[HOW TO COMPLETE THIS TASK]:
"induction" is the word to look for; copy each line of the listing where it occurs.

[DATA RECORDS]:
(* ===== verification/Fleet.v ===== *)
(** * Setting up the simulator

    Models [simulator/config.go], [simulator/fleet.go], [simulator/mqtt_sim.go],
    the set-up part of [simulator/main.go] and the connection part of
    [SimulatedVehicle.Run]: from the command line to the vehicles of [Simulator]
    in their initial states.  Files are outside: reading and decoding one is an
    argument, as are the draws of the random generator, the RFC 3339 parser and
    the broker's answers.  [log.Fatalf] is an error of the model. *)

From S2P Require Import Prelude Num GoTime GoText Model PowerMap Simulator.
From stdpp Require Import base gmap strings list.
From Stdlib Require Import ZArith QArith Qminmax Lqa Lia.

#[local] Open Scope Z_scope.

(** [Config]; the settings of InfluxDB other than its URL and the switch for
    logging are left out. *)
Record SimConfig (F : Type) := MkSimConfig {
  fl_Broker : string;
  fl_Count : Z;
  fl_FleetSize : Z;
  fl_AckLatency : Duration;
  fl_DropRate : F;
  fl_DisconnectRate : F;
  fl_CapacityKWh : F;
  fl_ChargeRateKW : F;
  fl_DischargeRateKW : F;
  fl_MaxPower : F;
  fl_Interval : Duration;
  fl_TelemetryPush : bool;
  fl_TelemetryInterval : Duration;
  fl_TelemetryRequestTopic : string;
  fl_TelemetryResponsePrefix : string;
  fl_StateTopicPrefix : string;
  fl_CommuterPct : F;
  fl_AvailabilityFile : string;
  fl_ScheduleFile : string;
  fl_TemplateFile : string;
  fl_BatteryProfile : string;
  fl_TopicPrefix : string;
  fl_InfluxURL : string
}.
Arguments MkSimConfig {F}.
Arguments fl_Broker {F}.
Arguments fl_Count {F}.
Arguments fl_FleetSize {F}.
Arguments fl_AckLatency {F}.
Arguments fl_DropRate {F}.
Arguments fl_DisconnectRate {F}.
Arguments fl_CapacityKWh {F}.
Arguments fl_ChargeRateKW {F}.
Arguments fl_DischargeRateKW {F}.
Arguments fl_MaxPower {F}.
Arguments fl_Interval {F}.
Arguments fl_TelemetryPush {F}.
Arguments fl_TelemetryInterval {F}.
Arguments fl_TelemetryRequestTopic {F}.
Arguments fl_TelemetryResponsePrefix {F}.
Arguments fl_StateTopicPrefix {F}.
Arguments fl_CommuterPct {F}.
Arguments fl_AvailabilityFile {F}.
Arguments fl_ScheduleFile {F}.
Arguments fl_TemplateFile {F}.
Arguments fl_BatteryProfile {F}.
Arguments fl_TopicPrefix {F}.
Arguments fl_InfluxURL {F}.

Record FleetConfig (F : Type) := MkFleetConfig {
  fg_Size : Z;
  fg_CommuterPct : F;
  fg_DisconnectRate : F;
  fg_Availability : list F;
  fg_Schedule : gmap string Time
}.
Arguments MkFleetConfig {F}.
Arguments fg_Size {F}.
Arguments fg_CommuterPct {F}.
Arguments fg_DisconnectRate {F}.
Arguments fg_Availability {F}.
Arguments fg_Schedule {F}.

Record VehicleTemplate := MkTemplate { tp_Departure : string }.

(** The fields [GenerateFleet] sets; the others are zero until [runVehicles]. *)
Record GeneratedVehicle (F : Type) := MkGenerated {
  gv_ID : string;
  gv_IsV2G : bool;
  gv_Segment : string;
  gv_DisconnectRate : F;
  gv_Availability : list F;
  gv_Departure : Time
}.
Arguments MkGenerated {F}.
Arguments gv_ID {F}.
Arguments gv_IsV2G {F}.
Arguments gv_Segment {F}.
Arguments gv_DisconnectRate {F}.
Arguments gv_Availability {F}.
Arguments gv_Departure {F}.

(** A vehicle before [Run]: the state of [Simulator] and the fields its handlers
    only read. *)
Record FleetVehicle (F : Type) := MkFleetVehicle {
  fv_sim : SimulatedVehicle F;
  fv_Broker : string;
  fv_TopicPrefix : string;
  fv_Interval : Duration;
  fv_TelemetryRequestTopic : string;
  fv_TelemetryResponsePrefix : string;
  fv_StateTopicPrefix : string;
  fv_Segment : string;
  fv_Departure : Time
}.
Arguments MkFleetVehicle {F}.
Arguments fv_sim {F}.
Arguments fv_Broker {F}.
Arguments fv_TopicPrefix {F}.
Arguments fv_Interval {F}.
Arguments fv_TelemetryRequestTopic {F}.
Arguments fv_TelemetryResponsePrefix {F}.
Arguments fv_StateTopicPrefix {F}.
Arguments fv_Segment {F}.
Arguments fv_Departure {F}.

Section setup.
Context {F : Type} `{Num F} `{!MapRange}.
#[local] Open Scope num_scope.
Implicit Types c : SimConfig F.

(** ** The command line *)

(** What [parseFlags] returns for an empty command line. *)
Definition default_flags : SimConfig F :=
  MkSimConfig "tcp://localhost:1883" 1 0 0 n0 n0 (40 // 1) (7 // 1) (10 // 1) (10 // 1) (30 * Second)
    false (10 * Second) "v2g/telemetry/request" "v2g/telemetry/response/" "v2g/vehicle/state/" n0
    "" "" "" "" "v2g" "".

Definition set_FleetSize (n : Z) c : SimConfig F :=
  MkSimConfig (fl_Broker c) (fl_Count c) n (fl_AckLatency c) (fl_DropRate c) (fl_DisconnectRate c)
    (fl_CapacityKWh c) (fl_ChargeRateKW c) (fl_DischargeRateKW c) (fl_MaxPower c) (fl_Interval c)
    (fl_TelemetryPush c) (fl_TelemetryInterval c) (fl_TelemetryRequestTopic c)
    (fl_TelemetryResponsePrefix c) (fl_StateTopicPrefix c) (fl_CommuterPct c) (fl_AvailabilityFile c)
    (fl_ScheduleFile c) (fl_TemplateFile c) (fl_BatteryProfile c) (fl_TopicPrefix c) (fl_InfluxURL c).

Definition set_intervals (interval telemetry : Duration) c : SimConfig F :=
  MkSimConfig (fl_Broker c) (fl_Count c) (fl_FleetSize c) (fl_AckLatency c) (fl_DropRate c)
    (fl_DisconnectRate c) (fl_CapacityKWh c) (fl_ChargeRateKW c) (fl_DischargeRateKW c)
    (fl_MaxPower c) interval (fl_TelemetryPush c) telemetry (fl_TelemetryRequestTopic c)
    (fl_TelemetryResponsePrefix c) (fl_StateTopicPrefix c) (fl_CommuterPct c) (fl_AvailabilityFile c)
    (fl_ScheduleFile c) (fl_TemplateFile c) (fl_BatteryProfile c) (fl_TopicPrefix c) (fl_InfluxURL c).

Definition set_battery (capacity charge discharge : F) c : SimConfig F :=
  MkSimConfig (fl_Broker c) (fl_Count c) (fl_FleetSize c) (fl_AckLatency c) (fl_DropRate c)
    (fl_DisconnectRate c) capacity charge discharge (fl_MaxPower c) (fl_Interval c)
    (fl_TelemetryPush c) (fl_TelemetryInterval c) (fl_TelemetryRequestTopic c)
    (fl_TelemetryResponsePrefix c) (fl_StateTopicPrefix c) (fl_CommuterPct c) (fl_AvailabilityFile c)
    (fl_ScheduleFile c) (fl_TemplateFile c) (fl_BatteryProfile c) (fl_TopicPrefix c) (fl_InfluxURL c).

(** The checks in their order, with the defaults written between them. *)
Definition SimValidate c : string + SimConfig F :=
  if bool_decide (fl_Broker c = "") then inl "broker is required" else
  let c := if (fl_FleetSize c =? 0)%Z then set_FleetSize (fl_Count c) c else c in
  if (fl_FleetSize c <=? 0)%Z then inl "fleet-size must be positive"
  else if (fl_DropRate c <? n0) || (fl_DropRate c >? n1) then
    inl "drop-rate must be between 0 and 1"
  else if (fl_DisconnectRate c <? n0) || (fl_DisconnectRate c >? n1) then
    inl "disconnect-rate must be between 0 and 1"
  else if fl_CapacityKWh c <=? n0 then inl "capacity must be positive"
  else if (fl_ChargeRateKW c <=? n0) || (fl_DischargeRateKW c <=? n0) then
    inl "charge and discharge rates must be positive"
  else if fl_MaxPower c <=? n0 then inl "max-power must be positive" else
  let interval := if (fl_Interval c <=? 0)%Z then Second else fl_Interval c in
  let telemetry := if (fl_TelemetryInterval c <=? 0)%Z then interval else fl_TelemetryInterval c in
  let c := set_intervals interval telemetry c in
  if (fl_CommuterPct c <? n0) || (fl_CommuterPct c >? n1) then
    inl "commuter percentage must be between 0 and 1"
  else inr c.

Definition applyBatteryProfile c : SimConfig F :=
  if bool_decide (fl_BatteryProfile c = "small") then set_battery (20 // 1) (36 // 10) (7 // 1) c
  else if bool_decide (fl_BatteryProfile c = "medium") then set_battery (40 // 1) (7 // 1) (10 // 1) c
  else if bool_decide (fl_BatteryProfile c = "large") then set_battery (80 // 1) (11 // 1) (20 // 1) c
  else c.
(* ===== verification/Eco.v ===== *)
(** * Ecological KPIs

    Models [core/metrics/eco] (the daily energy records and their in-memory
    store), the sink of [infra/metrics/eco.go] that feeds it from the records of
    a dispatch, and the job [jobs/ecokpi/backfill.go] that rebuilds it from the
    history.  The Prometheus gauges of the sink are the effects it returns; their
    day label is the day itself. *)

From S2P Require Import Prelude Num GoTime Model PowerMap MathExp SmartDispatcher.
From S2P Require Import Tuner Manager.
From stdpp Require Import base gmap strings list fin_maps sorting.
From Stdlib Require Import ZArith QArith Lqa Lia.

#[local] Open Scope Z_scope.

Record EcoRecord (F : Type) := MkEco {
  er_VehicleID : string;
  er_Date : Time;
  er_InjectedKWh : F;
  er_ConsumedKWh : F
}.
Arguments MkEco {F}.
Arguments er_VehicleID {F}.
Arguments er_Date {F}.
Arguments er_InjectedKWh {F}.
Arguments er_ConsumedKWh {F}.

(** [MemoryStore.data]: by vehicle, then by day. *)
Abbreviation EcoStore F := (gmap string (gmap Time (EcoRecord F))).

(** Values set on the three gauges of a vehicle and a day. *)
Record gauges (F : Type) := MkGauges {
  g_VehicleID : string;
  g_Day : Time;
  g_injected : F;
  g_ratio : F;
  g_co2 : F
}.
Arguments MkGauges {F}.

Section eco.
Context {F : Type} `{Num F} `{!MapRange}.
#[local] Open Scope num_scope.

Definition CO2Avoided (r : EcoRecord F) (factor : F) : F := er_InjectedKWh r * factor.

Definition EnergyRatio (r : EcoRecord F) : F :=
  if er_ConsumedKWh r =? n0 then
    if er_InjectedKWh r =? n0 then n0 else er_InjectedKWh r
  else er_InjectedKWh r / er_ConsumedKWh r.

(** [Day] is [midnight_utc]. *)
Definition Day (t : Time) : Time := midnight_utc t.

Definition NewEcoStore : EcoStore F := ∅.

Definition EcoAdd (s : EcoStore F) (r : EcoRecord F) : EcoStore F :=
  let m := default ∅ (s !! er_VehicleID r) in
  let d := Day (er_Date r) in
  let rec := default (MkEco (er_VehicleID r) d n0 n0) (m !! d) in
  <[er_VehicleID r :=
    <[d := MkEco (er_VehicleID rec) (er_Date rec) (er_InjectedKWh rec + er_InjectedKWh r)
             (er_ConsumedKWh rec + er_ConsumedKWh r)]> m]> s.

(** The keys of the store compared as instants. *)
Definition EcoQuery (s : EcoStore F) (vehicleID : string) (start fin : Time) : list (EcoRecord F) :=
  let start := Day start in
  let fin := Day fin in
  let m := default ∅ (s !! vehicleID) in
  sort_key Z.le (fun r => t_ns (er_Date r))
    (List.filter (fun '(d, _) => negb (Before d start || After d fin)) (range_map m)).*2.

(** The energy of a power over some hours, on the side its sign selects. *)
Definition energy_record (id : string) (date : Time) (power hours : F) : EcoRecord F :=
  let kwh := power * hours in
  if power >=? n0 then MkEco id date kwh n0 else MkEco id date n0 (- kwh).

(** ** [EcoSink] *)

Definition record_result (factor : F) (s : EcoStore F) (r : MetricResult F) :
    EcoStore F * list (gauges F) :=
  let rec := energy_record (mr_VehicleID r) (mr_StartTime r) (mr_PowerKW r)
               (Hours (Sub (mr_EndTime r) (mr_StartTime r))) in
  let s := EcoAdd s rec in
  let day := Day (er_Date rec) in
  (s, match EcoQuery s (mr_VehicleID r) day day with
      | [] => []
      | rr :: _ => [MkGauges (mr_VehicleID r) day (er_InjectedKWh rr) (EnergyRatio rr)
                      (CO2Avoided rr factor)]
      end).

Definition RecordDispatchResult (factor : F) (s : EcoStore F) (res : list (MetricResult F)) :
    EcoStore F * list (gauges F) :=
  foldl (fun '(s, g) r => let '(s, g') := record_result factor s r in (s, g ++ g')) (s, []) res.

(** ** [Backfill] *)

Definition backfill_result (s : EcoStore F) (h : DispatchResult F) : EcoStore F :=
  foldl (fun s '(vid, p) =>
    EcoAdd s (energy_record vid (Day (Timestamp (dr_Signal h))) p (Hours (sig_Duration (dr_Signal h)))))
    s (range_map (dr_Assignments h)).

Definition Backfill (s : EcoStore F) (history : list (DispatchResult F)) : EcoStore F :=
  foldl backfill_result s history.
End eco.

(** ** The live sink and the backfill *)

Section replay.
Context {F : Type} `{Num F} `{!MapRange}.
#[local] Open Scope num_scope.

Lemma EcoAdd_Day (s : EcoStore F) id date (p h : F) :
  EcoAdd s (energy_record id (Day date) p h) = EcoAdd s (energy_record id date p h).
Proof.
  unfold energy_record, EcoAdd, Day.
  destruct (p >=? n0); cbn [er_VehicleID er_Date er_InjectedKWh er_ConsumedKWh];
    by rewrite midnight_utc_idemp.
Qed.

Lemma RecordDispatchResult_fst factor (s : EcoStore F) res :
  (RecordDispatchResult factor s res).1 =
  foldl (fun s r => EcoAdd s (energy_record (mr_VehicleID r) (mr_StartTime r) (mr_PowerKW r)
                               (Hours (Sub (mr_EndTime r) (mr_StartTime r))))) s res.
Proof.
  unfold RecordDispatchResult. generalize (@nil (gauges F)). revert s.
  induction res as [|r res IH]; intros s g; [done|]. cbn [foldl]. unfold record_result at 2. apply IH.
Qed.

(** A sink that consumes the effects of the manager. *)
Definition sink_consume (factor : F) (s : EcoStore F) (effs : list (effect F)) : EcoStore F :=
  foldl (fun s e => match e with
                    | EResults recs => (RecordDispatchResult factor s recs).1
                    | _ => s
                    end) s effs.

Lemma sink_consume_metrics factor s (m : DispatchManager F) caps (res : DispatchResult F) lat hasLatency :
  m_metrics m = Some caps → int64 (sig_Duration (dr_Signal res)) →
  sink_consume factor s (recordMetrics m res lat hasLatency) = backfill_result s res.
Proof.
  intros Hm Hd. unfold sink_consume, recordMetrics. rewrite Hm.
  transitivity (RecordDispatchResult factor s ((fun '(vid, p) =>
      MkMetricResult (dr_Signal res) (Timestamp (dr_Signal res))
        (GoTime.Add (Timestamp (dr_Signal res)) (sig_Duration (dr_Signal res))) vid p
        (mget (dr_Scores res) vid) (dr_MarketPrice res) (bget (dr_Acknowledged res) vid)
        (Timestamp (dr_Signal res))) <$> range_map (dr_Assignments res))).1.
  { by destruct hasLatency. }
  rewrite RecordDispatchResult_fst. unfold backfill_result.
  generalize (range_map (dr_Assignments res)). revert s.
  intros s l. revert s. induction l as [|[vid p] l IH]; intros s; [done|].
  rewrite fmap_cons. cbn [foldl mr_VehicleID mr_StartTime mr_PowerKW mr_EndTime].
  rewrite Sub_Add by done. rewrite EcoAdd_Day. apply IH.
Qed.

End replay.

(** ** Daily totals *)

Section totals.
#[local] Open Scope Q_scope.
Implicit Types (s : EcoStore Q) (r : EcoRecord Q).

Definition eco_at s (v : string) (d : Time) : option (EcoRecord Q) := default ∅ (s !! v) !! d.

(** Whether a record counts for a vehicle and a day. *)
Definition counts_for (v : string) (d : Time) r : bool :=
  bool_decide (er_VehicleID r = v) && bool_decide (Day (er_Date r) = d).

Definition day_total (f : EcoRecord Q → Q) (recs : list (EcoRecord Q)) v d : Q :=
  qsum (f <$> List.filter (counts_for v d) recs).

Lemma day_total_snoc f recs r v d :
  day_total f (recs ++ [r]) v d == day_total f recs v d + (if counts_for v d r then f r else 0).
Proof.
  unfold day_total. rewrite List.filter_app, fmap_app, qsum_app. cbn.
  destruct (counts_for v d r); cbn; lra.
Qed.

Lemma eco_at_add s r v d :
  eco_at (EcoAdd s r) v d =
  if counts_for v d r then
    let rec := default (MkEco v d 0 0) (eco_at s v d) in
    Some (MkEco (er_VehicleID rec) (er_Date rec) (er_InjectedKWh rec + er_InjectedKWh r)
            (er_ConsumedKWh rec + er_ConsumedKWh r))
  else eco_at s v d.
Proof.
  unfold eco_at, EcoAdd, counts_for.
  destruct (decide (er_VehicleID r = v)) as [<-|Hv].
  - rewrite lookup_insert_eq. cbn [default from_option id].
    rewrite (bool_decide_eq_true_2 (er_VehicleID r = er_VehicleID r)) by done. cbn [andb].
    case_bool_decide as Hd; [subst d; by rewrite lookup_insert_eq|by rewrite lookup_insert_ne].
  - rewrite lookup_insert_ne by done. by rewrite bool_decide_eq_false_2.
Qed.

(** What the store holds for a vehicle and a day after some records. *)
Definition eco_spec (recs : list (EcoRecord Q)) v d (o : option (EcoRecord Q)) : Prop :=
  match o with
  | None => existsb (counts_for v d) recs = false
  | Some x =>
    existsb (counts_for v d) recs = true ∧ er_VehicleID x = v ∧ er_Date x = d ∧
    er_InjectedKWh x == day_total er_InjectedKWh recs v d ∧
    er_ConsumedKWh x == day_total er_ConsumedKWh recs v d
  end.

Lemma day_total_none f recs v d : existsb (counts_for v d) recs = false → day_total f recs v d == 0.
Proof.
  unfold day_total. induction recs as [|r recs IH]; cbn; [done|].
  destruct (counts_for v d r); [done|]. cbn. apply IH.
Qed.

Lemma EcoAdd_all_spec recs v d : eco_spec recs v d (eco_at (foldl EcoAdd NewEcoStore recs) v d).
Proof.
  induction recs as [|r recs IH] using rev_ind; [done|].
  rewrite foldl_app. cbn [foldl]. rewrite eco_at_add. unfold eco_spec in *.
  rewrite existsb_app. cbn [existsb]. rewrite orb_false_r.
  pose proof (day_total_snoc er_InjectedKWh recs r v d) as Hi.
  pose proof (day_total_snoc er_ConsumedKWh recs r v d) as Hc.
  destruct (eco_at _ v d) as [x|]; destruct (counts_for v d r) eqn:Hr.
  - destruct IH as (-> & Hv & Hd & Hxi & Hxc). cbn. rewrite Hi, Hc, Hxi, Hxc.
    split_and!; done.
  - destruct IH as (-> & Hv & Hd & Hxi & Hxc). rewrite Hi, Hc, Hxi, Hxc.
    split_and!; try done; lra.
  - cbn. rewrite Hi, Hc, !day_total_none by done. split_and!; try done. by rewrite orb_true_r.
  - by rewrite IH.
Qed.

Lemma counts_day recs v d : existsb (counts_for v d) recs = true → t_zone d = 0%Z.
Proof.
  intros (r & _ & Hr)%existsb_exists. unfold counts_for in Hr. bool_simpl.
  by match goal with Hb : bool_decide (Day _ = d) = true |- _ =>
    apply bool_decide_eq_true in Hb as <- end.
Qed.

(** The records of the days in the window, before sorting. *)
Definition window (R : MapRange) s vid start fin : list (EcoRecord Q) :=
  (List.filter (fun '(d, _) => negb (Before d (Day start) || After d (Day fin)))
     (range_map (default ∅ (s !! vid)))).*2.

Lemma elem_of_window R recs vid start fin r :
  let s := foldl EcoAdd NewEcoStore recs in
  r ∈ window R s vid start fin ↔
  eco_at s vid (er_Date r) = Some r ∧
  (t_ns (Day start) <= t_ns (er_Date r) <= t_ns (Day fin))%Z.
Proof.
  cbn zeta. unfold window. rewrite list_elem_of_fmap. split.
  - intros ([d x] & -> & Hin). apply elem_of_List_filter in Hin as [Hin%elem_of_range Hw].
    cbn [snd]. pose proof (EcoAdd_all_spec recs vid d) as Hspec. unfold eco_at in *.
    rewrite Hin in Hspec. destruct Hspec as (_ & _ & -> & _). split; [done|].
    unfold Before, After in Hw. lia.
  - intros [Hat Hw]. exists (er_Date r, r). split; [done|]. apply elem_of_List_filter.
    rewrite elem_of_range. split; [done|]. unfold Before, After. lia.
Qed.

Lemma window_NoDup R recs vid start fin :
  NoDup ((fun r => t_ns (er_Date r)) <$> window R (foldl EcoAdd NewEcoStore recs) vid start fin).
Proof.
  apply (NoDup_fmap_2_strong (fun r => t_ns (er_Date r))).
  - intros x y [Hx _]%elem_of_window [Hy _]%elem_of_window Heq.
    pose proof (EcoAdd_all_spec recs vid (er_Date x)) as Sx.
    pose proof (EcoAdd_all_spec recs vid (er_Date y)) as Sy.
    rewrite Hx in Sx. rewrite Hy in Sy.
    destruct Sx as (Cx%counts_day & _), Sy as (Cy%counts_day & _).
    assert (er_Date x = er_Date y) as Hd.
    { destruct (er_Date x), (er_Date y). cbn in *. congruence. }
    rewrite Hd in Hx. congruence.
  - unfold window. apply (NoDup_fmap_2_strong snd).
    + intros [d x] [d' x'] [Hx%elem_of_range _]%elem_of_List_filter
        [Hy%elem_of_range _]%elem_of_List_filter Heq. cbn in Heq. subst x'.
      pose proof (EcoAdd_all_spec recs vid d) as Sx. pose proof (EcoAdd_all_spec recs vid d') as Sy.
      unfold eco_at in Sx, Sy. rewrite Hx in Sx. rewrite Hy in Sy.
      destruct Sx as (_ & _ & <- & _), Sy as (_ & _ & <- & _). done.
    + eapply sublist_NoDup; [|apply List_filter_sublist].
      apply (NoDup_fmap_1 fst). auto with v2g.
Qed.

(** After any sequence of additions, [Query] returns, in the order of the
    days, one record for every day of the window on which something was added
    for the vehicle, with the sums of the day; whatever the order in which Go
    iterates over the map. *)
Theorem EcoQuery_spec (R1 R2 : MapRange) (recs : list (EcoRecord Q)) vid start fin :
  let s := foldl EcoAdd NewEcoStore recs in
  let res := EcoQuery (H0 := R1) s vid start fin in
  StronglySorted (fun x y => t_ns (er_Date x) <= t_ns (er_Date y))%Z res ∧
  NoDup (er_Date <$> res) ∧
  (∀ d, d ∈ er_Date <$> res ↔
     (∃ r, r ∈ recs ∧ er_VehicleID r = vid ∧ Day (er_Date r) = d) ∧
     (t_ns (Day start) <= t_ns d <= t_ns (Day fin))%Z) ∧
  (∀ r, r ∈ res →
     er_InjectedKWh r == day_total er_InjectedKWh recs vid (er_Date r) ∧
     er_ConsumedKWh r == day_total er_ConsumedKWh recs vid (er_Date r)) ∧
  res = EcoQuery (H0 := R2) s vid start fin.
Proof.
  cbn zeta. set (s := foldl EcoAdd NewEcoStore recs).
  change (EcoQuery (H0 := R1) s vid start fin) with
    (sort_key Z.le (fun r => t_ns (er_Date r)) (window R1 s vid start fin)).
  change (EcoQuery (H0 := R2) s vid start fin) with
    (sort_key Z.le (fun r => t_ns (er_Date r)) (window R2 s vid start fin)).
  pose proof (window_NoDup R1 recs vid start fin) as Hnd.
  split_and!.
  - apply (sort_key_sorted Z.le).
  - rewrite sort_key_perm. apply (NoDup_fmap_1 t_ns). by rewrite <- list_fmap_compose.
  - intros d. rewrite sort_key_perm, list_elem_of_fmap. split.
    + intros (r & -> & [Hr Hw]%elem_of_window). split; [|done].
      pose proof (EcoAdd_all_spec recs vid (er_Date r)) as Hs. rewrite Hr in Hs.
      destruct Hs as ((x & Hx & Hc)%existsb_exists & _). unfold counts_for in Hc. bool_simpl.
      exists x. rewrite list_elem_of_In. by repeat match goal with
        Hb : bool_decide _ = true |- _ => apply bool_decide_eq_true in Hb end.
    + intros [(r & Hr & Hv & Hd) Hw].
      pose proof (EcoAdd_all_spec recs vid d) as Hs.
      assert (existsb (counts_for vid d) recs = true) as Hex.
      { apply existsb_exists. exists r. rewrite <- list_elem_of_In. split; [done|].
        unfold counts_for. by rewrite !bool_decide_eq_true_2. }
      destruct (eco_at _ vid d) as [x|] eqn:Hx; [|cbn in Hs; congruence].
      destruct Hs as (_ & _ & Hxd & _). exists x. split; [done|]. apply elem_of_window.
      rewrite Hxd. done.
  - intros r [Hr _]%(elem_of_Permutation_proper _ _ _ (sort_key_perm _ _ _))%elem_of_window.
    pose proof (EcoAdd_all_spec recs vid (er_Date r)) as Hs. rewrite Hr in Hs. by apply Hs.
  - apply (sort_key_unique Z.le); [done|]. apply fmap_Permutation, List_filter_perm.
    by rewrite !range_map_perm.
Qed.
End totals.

[EXERCISE SOLUTION]:
  induction res as [|r res IH]; intros s g; [done|]. cbn [foldl]. unfold record_result at 2. apply IH.
  intros s l. revert s. induction l as [|[vid p] l IH]; intros s; [done|].
  unfold day_total. induction recs as [|r recs IH]; cbn; [done|].
  induction recs as [|r recs IH] using rev_ind; [done|].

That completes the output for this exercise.